Here’s How Your Pregnancy Could Determine Your Dementia Risk
Through the years, doctors have discovered several factors that may play a role in whether or not someone gets diagnosed with dementia. But the most recent discovery happens long before you might even think about dementia — it happens during pregnancy. Doctors believe that a woman’s pregnancy may hold significant clues as to whether or not she’ll have dementia in later years. The risk might lie in whether she has preeclampsia.
Preeclampsia affects 1 in 14 pregnant women
Preeclampsia is a condition that affects one out of 14 pregnant women, and it’s a condition most women are aware of when they become pregnant. It is characterized by very high blood pressure during pregnancy and is sometimes referred to as pregnancy-induced hypertension. Elevated blood pressure, swelling, and protein in the urine all occur and affect both the mother and the fetus. Although the disease was recognized as early as 2,000 years ago, the cause for it has never been greatly understood. The disease can show itself at any point in the pregnancy, but it typically doesn’t appear until the third trimester and goes away about two days after the baby is born.
Preeclampsia could triple the risk of certain forms of dementia
Preeclampsia has always been a dangerous disease, but a new study links it to something equally as dangerous: Dementia. Vascular dementia, which is caused by reduced blood supply to the brain, showed a direct correlation to women who had previously suffered from preeclampsia. With vascular dementia, diseased blood vessels reduce the brain’s blood supply. This causes cells to die, leading to memory loss and confusion.

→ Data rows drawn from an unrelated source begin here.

Lemma percentile_run (arr : list Q) (p : Z) :
  arr ≠ [] → 0 <= p <= 100 →
  ∃ v, np.percentile arr p = Ok v
       ∧ (v == interp (merge_sort Qle arr) (virtual_index (len arr) p))%Q.
Proof.
  intros Hne Hp.
  assert (1 <= len arr) as Hn by (unfold len; destruct arr; [done | simpl; lia]).
  destruct (percent_range p Hp) as [Hq0 Hq1].
  destruct (virtual_index_range _ p Hn Hp) as [Hv0 Hv1].
  destruct (virtual_index_floor _ p Hn Hp) as [Hf0 Hf1].
  assert (len (merge_sort Qle arr) = len arr) as Hlen
    by (unfold len; by rewrite length_merge_sort).
  unfold np.percentile. fold (virtual_index (len arr) p).
  rewrite (proj2 (Qle_bool_iff _ _) Hq0), (proj2 (Qle_bool_iff _ _) Hq1).
  rewrite (proj2 (Qle_bool_iff _ _) Hv0). cbn [andb negb].
  destruct (Qle_bool (inject_Z (len arr - 1)) (virtual_index (len arr) p)) eqn:Ea.
  - apply Qle_bool_iff in Ea.
    assert (virtual_index (len arr) p == inject_Z (len arr - 1))%Q as Hvi by lra.
    rewrite getitem_last by lia. cbn [mbind result_bind].
    eexists. split; [done|]. rewrite lerp_eq. unfold interp.
    rewrite (Qfloor_comp _ _ Hvi), Qfloor_Z, Hlen, Hvi. ring.
  - assert (virtual_index (len arr) p < inject_Z (len arr - 1))%Q as Hlt.
    { apply Qnot_le_lt. intros Hle. apply Qle_bool_iff in Hle. congruence. }
    assert (Qfloor (virtual_index (len arr) p) < len arr - 1) as Hf2.
    { rewrite Zlt_Qlt. pose proof (Qfloor_le (virtual_index (len arr) p)). lra. }
    rewrite !getitem_nonneg by lia. cbn [mbind result_bind].
    eexists. split; [done|]. rewrite lerp_eq. unfold interp.
    rewrite Z2Nat.inj_add by lia. change (Z.to_nat 1) with 1%nat.
    rewrite Nat.add_1_r. reflexivity.
Qed.

Lemma percentile_pctl (arr : list Q) (p : Z) :
  arr ≠ [] → 0 <= p <= 100 → np.percentile arr p = Ok (pctl arr p).
Proof.
  intros Hne Hp. destruct (percentile_run arr p Hne Hp) as (v & Hv & _).
  unfold pctl. by rewrite Hv.
Qed.




(** ** Order statistics *)








(** ** Monotonicity of the interpolation *)

Section Interp.

Variable s : list Q.
Variable r : Q.
Hypothesis r_range : (0 <= r ∧ r <= inject_Z (len s - 1))%Q.

Let f := Qfloor r.
Let gamma := (r - inject_Z f)%Q.





End Interp.








(** ** The forecast table *)

Lemma requested_items (v : pct_vars) : requested (items v) = Ok (pcts_of v).
Proof. destruct v as [[] [] [] []]; reflexivity. Qed.

Lemma pcts_of_range (v : pct_vars) : Forall (λ p, 0 <= p <= 100) (pcts_of v).
Proof. destruct v as [[] [] [] []]; repeat constructor; lia. Qed.

Lemma pcts_of_labels (v : pct_vars) : NoDup (fmt_label <$> pcts_of v).
Proof. destruct v as [[] [] [] []]; apply (bool_decide_unpack _); vm_compute; exact I. Qed.

Lemma column_run (m : list (list Q)) (pos : nat) :
  Forall (λ r, (pos < length r)%nat) m → np.column m pos = Ok (col m pos).
Proof.
  induction 1 as [|r m Hr _ IH]; [done|]. cbn [np.column col map].
  destruct (lookup_lt_is_Some_2 r pos Hr) as [x Hx].
  rewrite Hx, IH. cbn. by rewrite (list_lookup_total_correct _ _ _ Hx).
Qed.

Lemma add_forecasts_is_Some m pcts pos pd k :
  is_Some (pd !! k) → is_Some (add_forecasts m pcts pos pd !! k).
Proof.
  unfold add_forecasts. revert pd. induction pcts as [|p pcts IH]; intros pd Hk; [done|].
  cbn [foldl]. apply IH. rewrite lookup_alter. case_decide; [|done].
  subst. by apply fmap_is_Some.
Qed.

Lemma add_forecasts_other m pcts pos pd k :
  k ∉ fmt_label <$> pcts → add_forecasts m pcts pos pd !! k = pd !! k.
Proof.
  unfold add_forecasts. revert pd. induction pcts as [|p pcts IH]; intros pd Hk; [done|].
  cbn [foldl]. rewrite fmap_cons, not_elem_of_cons in Hk. destruct Hk as [Hne Hk].
  rewrite IH by done. by apply lookup_alter_ne.
Qed.

Lemma add_forecasts_lookup m pcts pos pd p values :
  NoDup (fmt_label <$> pcts) → p ∈ pcts → pd !! fmt_label p = Some values →
  add_forecasts m pcts pos pd !! fmt_label p = Some (values ++ [fc m pos p]).
Proof.
  revert pd. induction pcts as [|q pcts IH]; intros pd Hnd Hp Hpd.
  - by apply elem_of_nil in Hp.
  - rewrite fmap_cons in Hnd. apply NoDup_cons in Hnd as [Hq Hnd].
    change (add_forecasts m (q :: pcts) pos pd)
      with (add_forecasts m pcts pos
              (alter (λ values, values ++ [fc m pos q]) (fmt_label q) pd)).
    destruct (decide (fmt_label q = fmt_label p)) as [Heq|Hne].
    + rewrite <- Heq in *. rewrite add_forecasts_other by done.
      rewrite lookup_alter_eq, Hpd. cbn.
      assert (q = p) as ->; [|done].
      unfold fmt_label in Heq. injection Heq as Heq. by apply (inj pretty).
    + apply elem_of_cons in Hp as [->|Hp]; [done|].
      apply IH; [done | done|]. by rewrite lookup_alter_ne.
Qed.

Lemma col_nonempty (m : list (list Q)) (pos : nat) : m ≠ [] → col m pos ≠ [].
Proof. unfold col. by destruct m. Qed.

Section Table.

Context {G : Type}.
Variable m : list (list Q).
Variable N : nat.
Hypothesis m_rows : Forall (λ r, length r = N) m.
Hypothesis m_nonempty : m ≠ [].

Lemma forecast_loop (pos : nat) (pcts : list Z) :
  (pos < N)%nat → Forall (λ p, 0 <= p <= 100) pcts →
  ∀ (row : list cell) (pd : gmap string (list Q)) (σ : @state G),
    (∀ p, p ∈ pcts → is_Some (pd !! fmt_label p)) →
    for_each pcts (forecast m pos) (row, pd) σ
    = (Ok (row ++ map (λ p, CStr (format_2f (fc m pos p))) pcts,
           add_forecasts m pcts pos pd), σ).
Proof.
  intros Hpos Hpcts. induction Hpcts as [|p pcts Hp _ IH]; intros row pd σ Hpd.
  - cbn. by rewrite app_nil_r.
  - cbn [for_each]. unfold mbind, M_bind at 1. unfold forecast at 1.
    unfold mbind, M_bind, lift, mret, M_ret.
    rewrite column_run by (eapply Forall_impl; [apply m_rows | simpl; lia]).
    rewrite percentile_pctl by (done || by apply col_nonempty).
    destruct (Hpd p ltac:(left)) as [values Hv].
    unfold dict_append. rewrite Hv.
    rewrite <- (alter_alt_Some (λ values, values ++ [pctl (col m pos) p]) _ _ _ Hv).
    cbn [mbind result_bind]. rewrite IH.
    + by rewrite <- (assoc_L (++)).
    + intros q Hq. rewrite lookup_alter. case_decide as Hc; [|apply Hpd; by right].
      rewrite Hc. apply fmap_is_Some, Hpd. by right.
Qed.

Lemma position_run (pos : nat) (pcts : list Z) (pd : gmap string (list Q))
    (app : MonteCarloApp) (g : G) :
  (pos < N)%nat → Forall (λ p, 0 <= p <= 100) pcts →
  (∀ p, p ∈ pcts → is_Some (pd !! fmt_label p)) →
  position m pcts pos pd (app, g)
  = (Ok (add_forecasts m pcts pos pd),
     (with_tree app (tree app ++ [table_row m pcts pos]), g)).
Proof.
  intros Hpos Hpcts Hpd. unfold position, mbind, M_bind.
  rewrite forecast_loop by done. done.
Qed.

Lemma positions_loop (pcts : list Z) (n : nat) :
  Forall (λ p, 0 <= p <= 100) pcts →
  ∀ (start : nat) (pd : gmap string (list Q)) (app : MonteCarloApp) (g : G),
    (start + n ≤ N)%nat →
    (∀ p, p ∈ pcts → is_Some (pd !! fmt_label p)) →
    for_each (seq start n) (position m pcts) pd (app, g)
    = (Ok (foldl (λ d pos, add_forecasts m pcts pos d) pd (seq start n)),
       (with_tree app (tree app ++ map (table_row m pcts) (seq start n)), g)).
Proof.
  intros Hpcts. induction n as [|n IH]; intros start pd app g Hn Hpd.
  - cbn. rewrite app_nil_r. by destruct app.
  - cbn [seq for_each]. unfold mbind, M_bind at 1.
    rewrite position_run by (done || lia).
    rewrite IH; [| lia | intros p Hp; by apply add_forecasts_is_Some, Hpd].
    cbn [foldl map]. do 3 f_equal. unfold with_tree. cbn.
    by rewrite <- (assoc_L (++)).
Qed.

End Table.

Lemma plot_data_init_lookup (pcts : list Z) (p : Z) :
  p ∈ pcts → plot_data_init pcts !! fmt_label p = Some [].
Proof.
  unfold plot_data_init.
  assert (∀ d : gmap string (list Q),
            p ∈ pcts ∨ d !! fmt_label p = Some [] →
            foldl (λ d p, <[fmt_label p := []]> d) d pcts !! fmt_label p = Some []) as Hgen.
  { induction pcts as [|q pcts IH]; intros d Hd.
    - destruct Hd as [Hd|Hd]; [by apply elem_of_nil in Hd | done].
    - cbn [foldl]. apply IH.
      destruct (decide (q = p)) as [->|Hne].
      + right. apply lookup_insert_eq.
      + destruct Hd as [Hd|Hd].
        * apply elem_of_cons in Hd as [->|Hd]; [done | by left].
        * right. destruct (decide (fmt_label q = fmt_label p)) as [->|Hl].
          -- apply lookup_insert_eq.
          -- by rewrite lookup_insert_ne. }
  intros Hp. apply Hgen. by left.
Qed.

Lemma positions_lookup (m : list (list Q)) (pcts : list Z) (p : Z) (n : nat) :
  NoDup (fmt_label <$> pcts) → p ∈ pcts →
  ∀ (start : nat) (pd : gmap string (list Q)) (values : list Q),
    pd !! fmt_label p = Some values →
    foldl (λ d pos, add_forecasts m pcts pos d) pd (seq start n) !! fmt_label p
    = Some (values ++ map (λ pos, fc m pos p) (seq start n)).
Proof.
  intros Hnd Hp. induction n as [|n IH]; intros start pd values Hpd.
  - cbn. by rewrite app_nil_r.
  - cbn [seq foldl map].
    rewrite (IH _ _ (values ++ [fc m start p])).
    + by rewrite <- (assoc_L (++)).
    + by apply add_forecasts_lookup.
Qed.

Lemma curves_lookup (m : list (list Q)) (pcts : list Z) (p : Z) (n : nat) :
  NoDup (fmt_label <$> pcts) → p ∈ pcts →
  curves m pcts n !! fmt_label p = Some (map (λ pos, fc m pos p) (seq 0 n)).
Proof.
  intros Hnd Hp. unfold curves.
  by rewrite (positions_lookup m pcts p n Hnd Hp 0 _ []); [|apply plot_data_init_lookup].
Qed.

Lemma curves_no_percentiles (m : list (list Q)) (n : nat) : curves m [] n = ∅.
Proof.
  unfold curves. generalize 0%nat. induction n as [|n IH]; intros start; [done|].
  cbn [seq foldl]. apply IH.
Qed.

(** ** The whole run *)

Section Engine.

Context {G : Type}.
Variable randint : nat → G → nat * G.
Hypothesis randint_range :
  ∀ (n : nat) (g : G), (0 < n)%nat → ((randint n g).1 < n)%nat.

Lemma rows_of_lengths history N T g :
  Forall (λ r, length r = N) (rows_of randint history N T g).
Proof.
  revert g. induction T as [|T IH]; intros g; cbn [rows_of]; constructor; [|done].
  by rewrite length_cumsum, length_sample_of.
Qed.

Lemma matrix_of_rows app h g :
  Forall (λ r, length r = Z.to_nat (num_backlog app)) (matrix_of randint app h g).
Proof. apply rows_of_lengths. Qed.

Lemma length_matrix_of app h g : length (matrix_of randint app h g) = Z.to_nat (num_sims app).
Proof. apply length_rows_of. Qed.

Lemma matrix_of_nonempty app h g : 1 <= num_sims app → matrix_of randint app h g ≠ [].
Proof.
  intros Hs Hm. pose proof (length_matrix_of app h g) as Hl.
  rewrite Hm in Hl. simpl in Hl. lia.
Qed.

Lemma valid_history_nonempty app h :
  valid_input app h → effective_history h (sample_size app) ≠ [].
Proof. intros (_ & HN & _ & Hlen) Hnil. rewrite Hnil in Hlen. unfold len in Hlen. simpl in Hlen. lia. Qed.

Lemma run_simulation_completed (app : MonteCarloApp) (h : list Q) (g : G) :
  valid_input app h →
  run_simulation randint (app, g)
  = (Ok Completed,
     (final app (matrix_of randint app h g),
      after randint (length (effective_history h (sample_size app)))
            (Z.to_nat (num_sims app) * Z.to_nat (num_backlog app)) g)).
Proof.
  intros Hvalid. pose proof (valid_history_nonempty app h Hvalid) as Hne.
  destruct Hvalid as (Hfile & HN & Hsims & Hlen).
  unfold run_simulation. unfold mbind at 1. unfold M_bind at 1. unfold self at 1.
  cbn [fst]. rewrite Hfile.
  destruct (Z.leb_spec (num_backlog app) 0); [lia|].
  destruct (Z.leb_spec 10000 (num_sims app)); [|lia].
  destruct (Z.leb_spec (num_sims app) 30000); [|lia].
  cbn [orb andb negb].
  destruct (Z.ltb_spec (len (effective_history h (sample_size app))) (num_backlog app)); [lia|].
  unfold mbind at 1. unfold M_bind at 1.
  rewrite (trials_run randint randint_range) by (done || lia).
  fold (matrix_of randint app h g).
  unfold mbind at 1. unfold M_bind at 1. unfold lift at 1.
  rewrite requested_items.
  unfold mbind at 1. unfold M_bind at 1.
  change (set_tree [] (app, ?g')) with (Ok (), (with_tree app [], g')).
  cbv iota beta.
  unfold mbind at 1. unfold M_bind at 1. unfold range.
  rewrite (positions_loop (matrix_of randint app h g) (Z.to_nat (num_backlog app))
             (matrix_of_rows app h g) (matrix_of_nonempty app h g ltac:(lia))
             (pcts_of (percentiles app)) (Z.to_nat (num_backlog app))
             (pcts_of_range _)); [| lia |].
  - done.
  - intros p Hp. rewrite plot_data_init_lookup by done. by eexists.
Qed.

End Engine.

(** ** Validation *)

Section Validation.

Context {G : Type}.
Variable randint : nat → G → nat * G.

Lemma run_invalid_config (app : MonteCarloApp) (h : list Q) (g : G) :
  cycle_times app = Some h →
  num_backlog app <= 0 ∨ num_sims app < 10000 ∨ 30000 < num_sims app →
  run_simulation randint (app, g) = (Ok InvalidConfig, (app, g)).
Proof.
  intros Hfile Hbad. unfold run_simulation, mbind, M_bind, self. cbn [fst].
  rewrite Hfile.
  destruct (Z.leb_spec (num_backlog app) 0); [done|].
  destruct (Z.leb_spec 10000 (num_sims app)); [|done].
  destruct (Z.leb_spec (num_sims app) 30000); [|done]. lia.
Qed.

Lemma run_insufficient_data (app : MonteCarloApp) (h : list Q) (g : G) :
  cycle_times app = Some h →
  1 <= num_backlog app → 10000 <= num_sims app <= 30000 →
  len (effective_history h (sample_size app)) < num_backlog app →
  run_simulation randint (app, g)
  = (Ok (InsufficientData (len (effective_history h (sample_size app)))
                          (num_backlog app)), (app, g)).
Proof.
  intros Hfile HN Hsims Hlen. unfold run_simulation, mbind, M_bind, self. cbn [fst].
  rewrite Hfile.
  destruct (Z.leb_spec (num_backlog app) 0); [lia|].
  destruct (Z.leb_spec 10000 (num_sims app)); [|lia].
  destruct (Z.leb_spec (num_sims app) 30000); [|lia].
  cbn [orb andb negb].
  by destruct (Z.ltb_spec (len (effective_history h (sample_size app))) (num_backlog app)); [|lia].
Qed.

A study out of Denmark examined women who had given birth at least once between 1978 and 2015. It found that women with a history of preeclampsia were about three times more likely to develop vascular dementia in old age than women with no history of the disease. The study also noticed that late-onset dementia (dementia that isn’t diagnosed until after age 65) was more common among the women with a preeclampsia history than early-onset dementia. However, the study was purely observational, so it could not determine that preeclampsia actually causes dementia. Still, the results show that there is likely a correlation between the two.
Dementia is more likely to occur in women than men
As a whole, dementia is far more common in women than men. About one in three people over age 65 will develop dementia in their lifetime, and two out of three of those diagnosed are women. It isn’t well understood why dementia is more common in women, but researchers suspect there could be several factors at play. Women tend to live longer than men, and the longer a woman lives, the more time she has to develop cognitive impairment. Also, women are more likely to carry a variant of the gene that plays a role in dementia risk. Now, with this new information about preeclampsia, pregnancy might also play a role in a woman’s risk of dementia.
There is no cure for dementia, but these breakthroughs help
Dementia does not have a cure. Dementia and Alzheimer’s patients may be prescribed drugs in an attempt to slow down their cognitive impairment, but nothing has been proven truly efficient. However, when researchers discover a new connection between dementia and another factor, it helps. Knowing that women with preeclampsia may be at a greater risk for dementia can help doctors develop theories that may determine how dementia develops in one’s brain.